Sam’s voice sharpens. “Forget them. They don’t know what they’re talking about. They weren’t there when it happened, okay? Don’t let them get into your head.”
“I’ll try not to.”
“I’m sorry you have to deal with all this right now,” he says.
“And I’m sorry you died.”
Neither of us says anything else. After we hang up the phone, I pick the papers up from the floor and sit down at my desk. It’s hard to focus after that conversation. I spend more than an hour trying to start a history paper, but barely get two sentences down. I keep thinking about calling Sam back, but I need to get some work done. The words inside the textbook blur and rearrange themselves, and I forget what it is I’m reading about. I must have dozed off at some point, because when I open my eyes, I’m no longer in my room.

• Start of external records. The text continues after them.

Definition prune_expired_shared_key_runners_locked (offline_ttl : Z) (reg : RunnerRegistry) (now : Z)
  : RunnerRegistry * list WaiterResponse :=
  let inner := reg_inner reg in
  let expired := map fst (List.filter (fun e => shared_key_expired offline_ttl inner now (fst e) (snd e))
                            (hash_iter (runners inner))) in
  if is_empty expired then (reg, [])
  else
    let expired_set : gset str := list_to_set expired in
    let request_list := map fst (List.filter (fun e =>
                          bool_decide (p_request_client_id (snd e) ∈ expired_set))
                          (hash_iter (pending_by_id inner))) in
    let request_ids : gset str := list_to_set request_list in
    let job_list := map fst (List.filter (fun e => bool_decide (client_id (snd e) ∈ expired_set))
                      (hash_iter (jobs_by_id inner))) in
    let job_ids : gset str := list_to_set job_list in
    let '(inner, sent) := resolve_all_clients EXPIRED_WAITER_MESSAGE (inner, []) expired in
    let inner := lose_jobs inner job_list now SharedKeyRunnerExpired EXPIRED_JOB_MESSAGE in
    let inner := fold_left (fun acc rid =>
                   acc <| pending_by_id := delete rid (pending_by_id acc) |>
                       <| persistent_waiters := persistent_waiters acc ∖ {[ rid ]} |>)
                   request_list inner in
    let inner := inner <| request_to_job :=
                   filter (fun e => (e.1 ∉ request_ids) /\ (e.2 ∉ job_ids)) (request_to_job inner) |> in
    let inner := fold_left forget_runner expired inner in
    (mkRegistry inner (filter (fun e => e.1 ∉ job_ids) (cleanup_intents reg)), sent).
(* ===== verification/ReconcileFacts.v ===== *)
(** * ReconcileFacts: what reconciliation, deadlines and disconnection guarantee

    Pointwise descriptions of the registry's loops over its hash maps, and from
    them the theorems of Reconcile.v. *)
From S2P Require Import Prelude RustStr Lifecycle JobLog Capabilities RegistryState JobState InventoryCheck Reconcile Samples.

(** ** Hash-map loops, pointwise *)

Section HashLoops.
Context `{HashIteration}.

Definition keys_where {A : Type} (p : str * A -> bool) (m : gmap str A) : list str :=
  map fst (List.filter p (hash_iter m)).

Lemma elem_of_keys_where {A : Type} (p : str * A -> bool) (m : gmap str A) (k : str) :
  k ∈ keys_where p m <-> exists v, m !! k = Some v /\ p (k, v) = true.
Proof.
  unfold keys_where. rewrite list_elem_of_In, in_map_iff. split.
  - intros ([k' v] & <- & Hin). apply filter_In in Hin as [Hin Hp].
    apply list_elem_of_In, elem_of_hash_iter in Hin. by exists v.
  - intros (v & Hl & Hp). exists (k, v). split; [done | ]. apply filter_In. split; [ | done].
    by apply list_elem_of_In, elem_of_hash_iter.
Qed.

Lemma NoDup_hash_keys {A : Type} (m : gmap str A) : NoDup (map fst (hash_iter m)).
Proof.
  eapply NoDup_ListNoDup, Permutation_NoDup; [ | apply NoDup_ListNoDup, (NoDup_fst_map_to_list m)].
  symmetry. apply Permutation_map, hash_iter_perm.
Qed.

Lemma NoDup_map_filter {A B : Type} (f : A -> B) (p : A -> bool) (l : list A) :
  NoDup (map f l) -> NoDup (map f (List.filter p l)).
Proof.
  induction l as [|x l IH]; cbn; [done | ]. intros [Hx Hl]%NoDup_cons.
  destruct (p x); cbn; [ | auto]. apply NoDup_cons. split; [ | auto]. intros Hin. apply Hx.
  apply list_elem_of_In, in_map_iff in Hin as (y & Hy & Hin). apply filter_In in Hin as [Hin _].
  apply list_elem_of_In, in_map_iff. by exists y.
Qed.

Lemma NoDup_keys_where {A : Type} (p : str * A -> bool) (m : gmap str A) : NoDup (keys_where p m).
Proof. apply NoDup_map_filter, NoDup_hash_keys. Qed.

(** A loop that rewrites the record of each listed key once. *)
Lemma fold_alter_lookup {E : Type} (g : RunnerRegistryInner -> E -> RunnerRegistryInner)
  (key : E -> str) (f : ShellJobRecord -> ShellJobRecord) (l : list E) (i : RunnerRegistryInner) (k : str) :
  (forall acc e, jobs_by_id (g acc e) = alter f (key e) (jobs_by_id acc)) -> NoDup (map key l) ->
  jobs_by_id (fold_left g l i) !! k
  = if decide (k ∈ map key l) then f <$> jobs_by_id i !! k else jobs_by_id i !! k.
Proof.
  intros Hg. revert i. induction l as [|e l IH]; intros i Hnd; cbn [fold_left map].
  - destruct (decide _) as [Hin|]; [by apply not_elem_of_nil in Hin | done].
  - apply NoDup_cons in Hnd as [Hne Hnd]. rewrite IH, Hg by done.
    destruct (decide (k ∈ map key l)) as [Hk|Hk].
    + rewrite decide_True by (by right). assert (key e <> k) by (intros <-; done).
      by rewrite lookup_alter_ne.
    + destruct (decide (k = key e)) as [->|Hke].
      * rewrite decide_True by (by left). by rewrite lookup_alter_eq.
      * rewrite decide_False, lookup_alter_ne by (try done; intros [?|?]%elem_of_cons; done). done.
Qed.

Lemma remove_all_lookup (ids : list str) (i : RunnerRegistryInner) (k : str) :
  jobs_by_id (remove_all_jobs i ids) !! k = if decide (k ∈ ids) then None else jobs_by_id i !! k.
Proof.
  unfold remove_all_jobs. revert i. induction ids as [|x ids IH]; intros i; cbn [fold_left].
  - by rewrite decide_False by apply not_elem_of_nil.
  - rewrite IH. cbn. destruct (decide (k ∈ ids)) as [Hk|Hk].
    + by rewrite decide_True by (by right).
    + destruct (decide (k = x)) as [->|Hx].
      * by rewrite decide_True, lookup_delete_eq by (by left).
      * rewrite decide_False, lookup_delete_ne by (try done; intros [?|?]%elem_of_cons; done). done.
Qed.

Lemma remove_cleanup_lookup (i : RunnerRegistryInner) (k : str) :
  jobs_by_id (remove_cleanup_terminal_jobs_locked i) !! k
  = opt_filter (fun j => negb (removable j)) (jobs_by_id i !! k).
Proof.
  unfold remove_cleanup_terminal_jobs_locked. rewrite remove_all_lookup.
  fold (keys_where (fun e => removable (snd e)) (jobs_by_id i)).
  destruct (decide _) as [Hin|Hin].
  - apply elem_of_keys_where in Hin as (v & -> & Hv). cbn in *. by rewrite Hv.
  - destruct (jobs_by_id i !! k) as [v|] eqn:E; [ | done]. cbn.
    destruct (removable v) eqn:Ev; [ | done]. exfalso. apply Hin, elem_of_keys_where. by exists v.
Qed.

Lemma drop_mappings_jobs (i : RunnerRegistryInner) (l : list (str * ShellJobRecord)) :
  jobs_by_id (drop_mappings i l) = jobs_by_id i.
Proof. apply fold_jobs_same. intros. apply remove_mapping_jobs. Qed.

Lemma drop_control_jobs (i : RunnerRegistryInner) (l : list (str * ShellJobRecord)) :
  jobs_by_id (drop_control_requests i l) = jobs_by_id i.
Proof. apply fold_jobs_same. intros. apply remove_control_jobs. Qed.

A fog moves across my shoes, and when I look up, I find myself standing at a bus station. It’s dark out. I can’t see anything past the curtain of fog, not even the sky. I glance around to find someone but it’s only me out here. The only thing is the suitcase I borrowed from my dad when I last visited him. There’s a buzzing in my pocket. I reach inside and pull out my phone.
I turn on the screen.
Nine missed calls from Sam. Twelve texts I haven’t opened.
It’s 11:48 p.m.
Out of nowhere, the sound of a truck rumbles like thunder, but I can’t see it. It is this sound, and the exact time of the clock, that brings me back to that night from nearly two weeks ago.

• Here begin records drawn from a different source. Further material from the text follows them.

Lemma reconcile_leases (grace : Z) (i i' : RunnerRegistryInner) (cid iid : str)
  (group : option RunnerAccessGroup) (epoch : str) (inventory : ShellJobInventory) (now : Z) summary :
  reconcile_inventory_locked grace i cid iid group epoch inventory now = Some (i', summary) -> same_leases i i'.
Proof.
  unfold reconcile_inventory_locked.
  set (i1 := prune_projected_structured_terminal_suppressions_locked i now).
  assert (H1 : same_leases i i1).
  { split; [ | done | done]. cbn. rewrite <- map_fmap_compose. by apply map_fmap_ext. }
  set (i2 := (expire_recovering_jobs_locked grace i1 (Some cid) now RECOVERY_SWEEP_PASS_CAP).1).
  assert (H2 : same_leases i1 i2) by apply expire_leases. clearbody i1 i2.
  destruct (reconcile_snapshots _ _ _ _ _ _ _) as [[i3 sum3]|] eqn:E; [ | done]. cbn. intros [= <- <-].
  apply reconcile_snapshots_leases in E. cbn [fst] in E.
  etransitivity; [exact H1 | ]. etransitivity; [exact H2 | ]. etransitivity; [ | apply remove_all_leases].
  etransitivity; [ | exact E]. apply lose_and_unmap_leases.
Qed.

(** Expiry of shared-key Runners only takes Runners away. *)
Lemma prune_runners_sub (ttl : Z) (reg : RunnerRegistry) (now : Z) :
  runners (reg_inner (prune_expired_shared_key_runners_locked ttl reg now).1) ⊆ runners (reg_inner reg).
Proof.
  unfold prune_expired_shared_key_runners_locked. set (expired := map fst _). destruct (is_empty expired); [done | ].
  assert (Hres : forall l st, runners (resolve_all_clients EXPIRED_WAITER_MESSAGE st l).1 = runners st.1).
  { intros l. induction l as [|c l IH]; intros st; [done | ]. cbn [resolve_all_clients fold_left].
    unfold resolve_all_clients in IH. rewrite IH. unfold resolve_disconnected_sync_requests_locked.
    generalize (sync_requests_of (fst st) c) as rl. intros rl.
    assert (Hf : forall s, runners (fold_left (resolve_one c EXPIRED_WAITER_MESSAGE) rl s).1 = runners s.1).
    { induction rl as [|x rl IHr]; intros [i0 sent]; cbn [fold_left]; [done | ]. rewrite IHr. cbn. by destruct (pending_by_id i0 !! x). }
    specialize (Hf (fst st, [])). by destruct (fold_left _ rl _). }
  specialize (Hres expired (reg_inner reg, [])). destruct (resolve_all_clients _ _ expired) as [i1 sent]. cbn [fst reg_inner] in *.
  assert (Hfold : forall (E : Type) (g : RunnerRegistryInner -> E -> RunnerRegistryInner) l i,
    (forall i e, runners (g i e) ⊆ runners i) -> runners (fold_left g l i) ⊆ runners i).
  { intros E g l. induction l as [|x l IH]; intros i Hg; cbn; [done | ]. etransitivity; [by apply IH | apply Hg]. }
  rewrite <- Hres. etransitivity; [apply Hfold; intros; apply delete_subseteq | ]. cbn.
  etransitivity; [by apply Hfold | ]. by apply Hfold.
Qed.
End Leases.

This is the night Sam died. And this is where I stood.
The phone rings again, even louder this time.
It’s Sam. I didn’t bother to pick up last time because how could I know? This time I do, just to see if the ending changes.

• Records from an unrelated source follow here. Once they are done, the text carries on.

(* ===== verification/RegistrySafety.v ===== *)
(** * RegistrySafety: the registry as a state machine

    One step of the registry is one handler run under its mutex, with any
    arguments and at any time; the ids the handlers generate are fresh, and an
    enqueued request carries the id it is queued under.  The
    invariant of the Job records holds in every reachable state.  A terminal
    verdict is final along every history in which the record stays, except that
    [complete_checked] accepts the result of a request whose Job has ended
    already: such a late result gives the Job a new verdict. *)
From stdpp Require Import relations.
From S2P Require Import Prelude RustStr Lifecycle JobLog Capabilities RegistryState JobState InventoryCheck JobWire Samples JobUpdate UpdateFacts Polling PollFacts Admission AdmissionFacts ProjectInventory Reconcile Registration ReconcileFacts DisconnectFacts RegistrationFacts.

(** A generated request id is in use nowhere. *)
Definition fresh_request (i : RunnerRegistryInner) (rid : str) : Prop :=
  pending_by_id i !! rid = None /\ forall cid q, queues_by_runner i !! cid = Some q -> rid ∉ q.

Inductive registry_step `{HashIteration} : RunnerRegistryInner -> RunnerRegistryInner -> Prop :=
| step_refresh grace i jid now : registry_step i (refresh_job_status_locked grace i jid now)
| step_start (plans : PlanJson) is_alphanumeric sha256_hex i i' body requested_by m access initiator rid jid
    epoch receipts now r :
    fresh_request i rid -> jobs_by_id i !! jid = None ->
    start_job_with_metadata_for_access is_alphanumeric sha256_hex i body requested_by m access initiator
      rid jid epoch receipts now = Some (i', r) -> registry_step i i'
| step_poll is_alphanumeric i cid iid connection now :
    registry_step i (poll_checked is_alphanumeric i cid iid connection now).1.1
| step_complete is_alphanumeric mcp_valid plugin_valid i i' body connection now replies r :
    complete_checked is_alphanumeric mcp_valid plugin_valid i body connection now
    = Some ((i', replies), r) -> registry_step i i'
| step_complete_shell i i' body connection now reply r :
    complete_persistent_shell_checked i body connection now = Some ((i', reply), r) -> registry_step i i'
| step_enqueue operation i i' cid rid request w jid now fences attachment :
    fresh_request i rid -> req_request_id request = rid ->
    enqueue_pending_request_locked operation i cid rid request w jid now = Ok i' ->
    registry_step i (attach_request i' rid fences attachment)
| step_cancel_request i rid : registry_step i (cancel_request_dispatch_state i rid).1
| step_cancel_abandoned closed mcp_closed plugin_closed coding_closed i :
    registry_step i (cancel_abandoned_sync_requests closed mcp_closed plugin_closed coding_closed i).1
| step_begin_unregister grace i access project now :
    registry_step i (begin_project_unregister grace i access project now).1
| step_end_unregister i project : registry_step i (end_project_unregister i project)
| step_touch i cid iid connection now :
    registry_step i (touch_runner_for_connection i cid iid connection now).1
| step_metadata i cid iid connection tools providers now :
    registry_step i (update_runtime_metadata_checked i cid iid connection tools providers now).1
| step_prune_shared_key ttl reg now :
    registry_step (reg_inner reg) (reg_inner (prune_expired_shared_key_runners_locked ttl reg now).1)
| step_update i i' body expected now r :
    update_job_checked i body expected now = Some (i', r) -> registry_step i i'
| step_stop grace requested_by i access jid stop_id now :
    fresh_request i stop_id ->
    registry_step i (stop_job_for_auth grace requested_by i access jid stop_id now).1
| step_promote grace has_token i jid now :
    registry_step i (promote_hidden_job grace has_token i jid now).1
| step_cancel grace i access jid stop_id now :
    fresh_request i stop_id ->
    registry_step i (cancel_hidden_job_for_auth grace i access jid stop_id now).1
| step_discard i jid now : registry_step i (remove_projected_hidden_terminal_job_record i jid now).1
| step_sweep grace ttl reg now :
    registry_step (reg_inner reg) (reg_inner (recovery_timeout_sweep_locked grace ttl reg now).1)
| step_register serialized_len grace limits epoch reg reg' body access streaming now sent cancelled r :
    register_session serialized_len grace limits epoch reg body access streaming now
    = Some (reg', sent, cancelled, r) -> registry_step (reg_inner reg) (reg_inner reg')
| step_page summaries_json_len page_json_len page_json_digest i i' cid iid connection page now r :
    apply_project_inventory_page_checked summaries_json_len page_json_len page_json_digest i cid iid connection
      page now = Some (i', r) -> registry_step i i'
| step_upsert_project i cid iid project now :
    registry_step i (upsert_runner_project_for_instance i cid iid project now).1
| step_remove_project i cid iid pid now :
    registry_step i (remove_runner_project_for_instance i cid iid pid now).1
| step_disconnect i cid iid connection transport now :
    registry_step i (reconcile_disconnect_checked i cid iid connection transport now).1.1.
(* ===== verification/LeaseSafety.v ===== *)
(** * LeaseSafety: one active instance per Runner

    The lease table (which instance and connection speak for a client id, which
    instances were replaced, which transport session is notified) is changed by a
    registration, a disconnect and the expiry of shared-key Runners; every other
    handler leaves it alone.  The registry remembers the last sixteen replaced
    instances of a client; as long as a replaced instance is remembered it is not
    the active one, and nothing it sends is accepted. *)
From stdpp Require Import relations.
From S2P Require Import Prelude RustStr Lifecycle JobLog Capabilities CodingAgent RunnerData RegistryState JobState InventoryCheck JobWire Samples JobUpdate UpdateFacts ProjectInventory InventoryFacts Polling PollFacts Admission AdmissionFacts Reconcile Registration ReconcileFacts DisconnectFacts RegistrationFacts RegistrySafety.

(** ** Handlers that leave the lease table alone *)

Definition lease_key (r : RunnerRecord) : str * str * option str * option RunnerAccessGroup :=
  (r_client_id r, r_runner_instance_id r, r_connection_id r, r_auth_group r).

(** Who holds which lease is unchanged; a notifier may be gone. *)
Record leases_kept (i i' : RunnerRegistryInner) : Prop := {
  lk_runners : lease_key <$> runners i' = lease_key <$> runners i;
  lk_retired : retired_instances i' = retired_instances i;
  lk_notifiers : notifiers i' ⊆ notifiers i
}.

#[export] Instance leases_kept_refl : Reflexive leases_kept.
Proof. by split. Qed.

#[export] Instance leases_kept_trans : Transitive leases_kept.
Proof. intros a b c [H1 H2 H3] [K1 K2 K3]. split; [congruence | congruence | by etransitivity]. Qed.
























(** *** Projects *)

Lemma clear_staging_key (r : RunnerRecord) (code : option str) (now : Z) : lease_key (clear_staging r code now) = lease_key r.
Proof. by destruct code. Qed.










(** ** The lease invariant *)






Section LeaseSteps.
Context `{HashIteration}.





End LeaseSteps.

(** ** Registration keeps the invariant *)






(** ** Reachable states *)

Section Reachable.
Context `{HashIteration}.









(** ** Who is remembered as replaced *)










End Reachable.








(* ===== verification/QueueBound.v ===== *)
(** * QueueBound: the Runner queues stay within their limit, and a request is
    handed out once

    Only an enqueue lengthens a queue, and it checks the limit under the same
    lock; a poll takes requests off the front; every other handler leaves queues
    as they are or takes requests out.  A queued request is therefore never one
    that was handed out before. *)
From stdpp Require Import relations.
From S2P Require Import Prelude RustStr Lifecycle JobLog Capabilities RegistryState JobState InventoryCheck JobWire Samples JobUpdate UpdateFacts Polling PollFacts Admission AdmissionFacts ProjectInventory Reconcile Registration ReconcileFacts DisconnectFacts RegistrationFacts RegistrySafety.

Definition queues_bounded (i : RunnerRegistryInner) : Prop :=
  map_Forall (fun _ q => length q <= MAX_QUEUED_REQUESTS_PER_RUNNER) (queues_by_runner i).

(** No request is queued anew, none is pending anew or changed. *)
Record requests_shrink (i i' : RunnerRegistryInner) : Prop := {
  rs_queues : forall cid q', queues_by_runner i' !! cid = Some q' ->
    exists q, queues_by_runner i !! cid = Some q /\ q' `sublist_of` q;
  rs_pending : pending_by_id i' ⊆ pending_by_id i
}.

#[export] Instance requests_shrink_refl : Reflexive requests_shrink.
Proof. intros i. split; [ | done]. intros cid q Hq. by exists q. Qed.
Lemma live_run_is_marked_lost_witness :
  exists b', mark_lost sample_runs sample_id (lit "runner_replaced_uncertain") 120 121
      = (<[ sample_id := b' ]> (prune_server_runs_locked sample_runs 120), Ok (Some b'))
    /\ run_state (snapshot b') = RunLost.
Proof.
  pose proof (live_run_is_marked_lost sample_runs sample_id (lit "runner_replaced_uncertain") 120 121 sample_runs_ok) as Hl.
  assert (Hc : validate_low_cardinality_kind (lit "runner_replaced_uncertain") (lit "CodingAgentRun terminal error code")
    CODING_AGENT_MAX_TERMINAL_METADATA_BYTES = Ok tt) by (vm_compute; reflexivity).
  specialize (Hl Hc). cbn zeta in Hl.
  assert (Hp : prune_server_runs_locked sample_runs 120 !! sample_id = Some sample_bound) by (vm_compute; reflexivity).
  rewrite Hp in Hl.
  change (run_terminal (run_state (snapshot sample_bound))) with false in Hl.
  change (Z.leb USIZE_MAX (observation_revision (snapshot sample_bound))) with false in Hl.
  destruct Hl as (b' & Hm & Hs & _). exists b'. split; [exact Hm | exact Hs].
Defined.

The line crackles in my ear but I don’t hear anything.
“Sam! Sam—are you there?”
Nothing but white noise, like someone crinkling paper. I angle the phone, and turn in circles, until a voice finally comes through the line. But I can barely understand it.
“Julie? Who’s there? Hello?”
“Sam, it’s me! It’s Julie!”
“Where are you? I can’t find you. Julie?”
The phone keeps crackling. I don’t think he can hear me.
“Sam—I’m coming! Don’t worry—just wait right there!”
“Julie? Where are you—”
The phone crackles again before it sparks in my hand, and I yank it from my ear. Smoke pours from the screen as I’m shouting Sam’s name, filling the air like fog until I can no longer see what’s in front of me except vanishing streaks of red and white sparks.
A horn goes off, followed by the sound of guitar strings breaking, and I wake up at my desk. The smoke is gone.
I don’t bother to check the time or see if it’s dark out. Instead I hurry downstairs, grab the car keys, and head out the door. I back the car out of the driveway before my mother comes out, and head up route 10, following the railway, leaving Ellensburg.
This might sound ridiculous, but Sam might be out there waiting for me. I have to go find him. My headlights are the only things shining on the barren highway for miles. I keep looking out the window to see if Sam’s walking along the side of the road. I can’t help thinking back to that night.
Sam was at a bonfire by the river with some friends. It was the same night I was returning from my trip to Seattle to visit my dad. Sam had promised to pick me up, like he always did. But when I called him from outside of the station, he was still at the bonfire, more than an hour away. He kept apologizing, but I was so upset he forgot, I hung up and stopped answering his calls. I told him I would walk home. How could I know that would be the last thing I ever said to him?